» Work task
Please set down all of the data below verbatim.

+++ Records for the task +++

(* ===== verification/Grep.v ===== *)
(** user/grep.c: the regular expression matcher and the line loop; and user/wc.c:
    counting lines, words and bytes (module [Wc]). *)

From S2P Require Import Prelude Ulib.

Definition chr_star : Z := 42.
Definition chr_dot : Z := 46.
Definition chr_caret : Z := 94.
Definition chr_dollar : Z := 36.
Definition chr_nl : Z := 10.

(** matchstar, over the matcher [here] of what follows the star. *)
Fixpoint matchstar (here : list Z -> bool) (c : Z) (text : list Z) : bool :=
  if here text then true
  else
    match text with
    | [] => false
    | x :: text => if (x =? c) || (c =? chr_dot) then matchstar here c text else false
    end.

Fixpoint matchhere (re text : list Z) {struct re} : bool :=
  match re with
  | [] => true
  | c :: re1 =>
      match re1 with
      | d :: re2 =>
          if d =? chr_star then matchstar (matchhere re2) c text
          else
            match text with
            | x :: text => if (c =? chr_dot) || (c =? x) then matchhere re1 text else false
            | [] => false
            end
      | [] =>
          if c =? chr_dollar then match text with [] => true | _ => false end
          else
            match text with
            | x :: text => if (c =? chr_dot) || (c =? x) then matchhere re1 text else false
            | [] => false
            end
      end
  end.

(** The do-while loop of match: every suffix of the text, the empty one too. *)
Fixpoint match_anywhere (re text : list Z) : bool :=
  if matchhere re text then true
  else match text with [] => false | _ :: text => match_anywhere re text end.

Definition match_ (re text : list Z) : bool :=
  match re with
  | c :: re' => if c =? chr_caret then matchhere re' text else match_anywhere re text
  | [] => match_anywhere re text
  end.

(** while((q = strchr(p, '\n')) != 0): what is written and what is left in
    the buffer from [p] on.  A round takes at least the newline from [p]. *)
Fixpoint grep_lines (fuel : nat) (pattern p : list Z) : list Z * list Z :=
  match fuel with
  | O => ([], p)
  | S fuel =>
      match strchr p chr_nl with
      | None => ([], p)
      | Some q =>
          let '(out, rest) := grep_lines fuel pattern (drop (S q) p) in
          ((if match_ pattern (take q p) then take (S q) p else []) ++ out, rest)
      end
  end.

Definition bufsize : Z := 1024.

(** while((n = read(fd, buf+m, sizeof(buf)-m-1)) > 0), [kept] being the [m]
    bytes left from the previous round. *)
Fixpoint grep_loop (fuel : nat) (pattern kept : list Z) (fd : stream) : list Z :=
  match fuel with
  | O => []
  | S fuel =>
      let '(bs, fd) := read_fd (bufsize - Z.of_nat (length kept) - 1) fd in
      match bs with
      | [] => []
      | _ =>
          let p := kept ++ bs in
          let '(out, rest) := grep_lines (length p) pattern p in
          out ++ grep_loop fuel pattern rest fd
      end
  end.

(** Every round reads at least one byte. *)
Definition grep (pattern : list Z) (fd : stream) : list Z :=
  grep_loop (S (length (pending fd))) pattern [] fd.

(** * What a pattern means *)

(** One pattern character against one text character. *)
Definition char_ok (c x : Z) : Prop := c = chr_dot \/ c = x.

+++

» Task answer
(* ===== verification/Grep.v ===== *)
(** user/grep.c: the regular expression matcher and the line loop; and user/wc.c:
    counting lines, words and bytes (module [Wc]). *)

From S2P Require Import Prelude Ulib.

Definition chr_star : Z := 42.
Definition chr_dot : Z := 46.
Definition chr_caret : Z := 94.
Definition chr_dollar : Z := 36.
Definition chr_nl : Z := 10.

(** matchstar, over the matcher [here] of what follows the star. *)
Fixpoint matchstar (here : list Z -> bool) (c : Z) (text : list Z) : bool :=
  if here text then true
  else
    match text with
    | [] => false
    | x :: text => if (x =? c) || (c =? chr_dot) then matchstar here c text else false
    end.

Fixpoint matchhere (re text : list Z) {struct re} : bool :=
  match re with
  | [] => true
  | c :: re1 =>
      match re1 with
      | d :: re2 =>
          if d =? chr_star then matchstar (matchhere re2) c text
          else
            match text with
            | x :: text => if (c =? chr_dot) || (c =? x) then matchhere re1 text else false
            | [] => false
            end
      | [] =>
          if c =? chr_dollar then match text with [] => true | _ => false end
          else
            match text with
            | x :: text => if (c =? chr_dot) || (c =? x) then matchhere re1 text else false
            | [] => false
            end
      end
  end.

(** The do-while loop of match: every suffix of the text, the empty one too. *)
Fixpoint match_anywhere (re text : list Z) : bool :=
  if matchhere re text then true
  else match text with [] => false | _ :: text => match_anywhere re text end.

Definition match_ (re text : list Z) : bool :=
  match re with
  | c :: re' => if c =? chr_caret then matchhere re' text else match_anywhere re text
  | [] => match_anywhere re text
  end.

(** while((q = strchr(p, '\n')) != 0): what is written and what is left in
    the buffer from [p] on.  A round takes at least the newline from [p]. *)
Fixpoint grep_lines (fuel : nat) (pattern p : list Z) : list Z * list Z :=
  match fuel with
  | O => ([], p)
  | S fuel =>
      match strchr p chr_nl with
      | None => ([], p)
      | Some q =>
          let '(out, rest) := grep_lines fuel pattern (drop (S q) p) in
          ((if match_ pattern (take q p) then take (S q) p else []) ++ out, rest)
      end
  end.

Definition bufsize : Z := 1024.

(** while((n = read(fd, buf+m, sizeof(buf)-m-1)) > 0), [kept] being the [m]
    bytes left from the previous round. *)
Fixpoint grep_loop (fuel : nat) (pattern kept : list Z) (fd : stream) : list Z :=
  match fuel with
  | O => []
  | S fuel =>
      let '(bs, fd) := read_fd (bufsize - Z.of_nat (length kept) - 1) fd in
      match bs with
      | [] => []
      | _ =>
          let p := kept ++ bs in
          let '(out, rest) := grep_lines (length p) pattern p in
          out ++ grep_loop fuel pattern rest fd
      end
  end.

(** Every round reads at least one byte. *)
Definition grep (pattern : list Z) (fd : stream) : list Z :=
  grep_loop (S (length (pending fd))) pattern [] fd.

(** * What a pattern means *)

(** One pattern character against one text character. *)
Definition char_ok (c x : Z) : Prop := c = chr_dot \/ c = x.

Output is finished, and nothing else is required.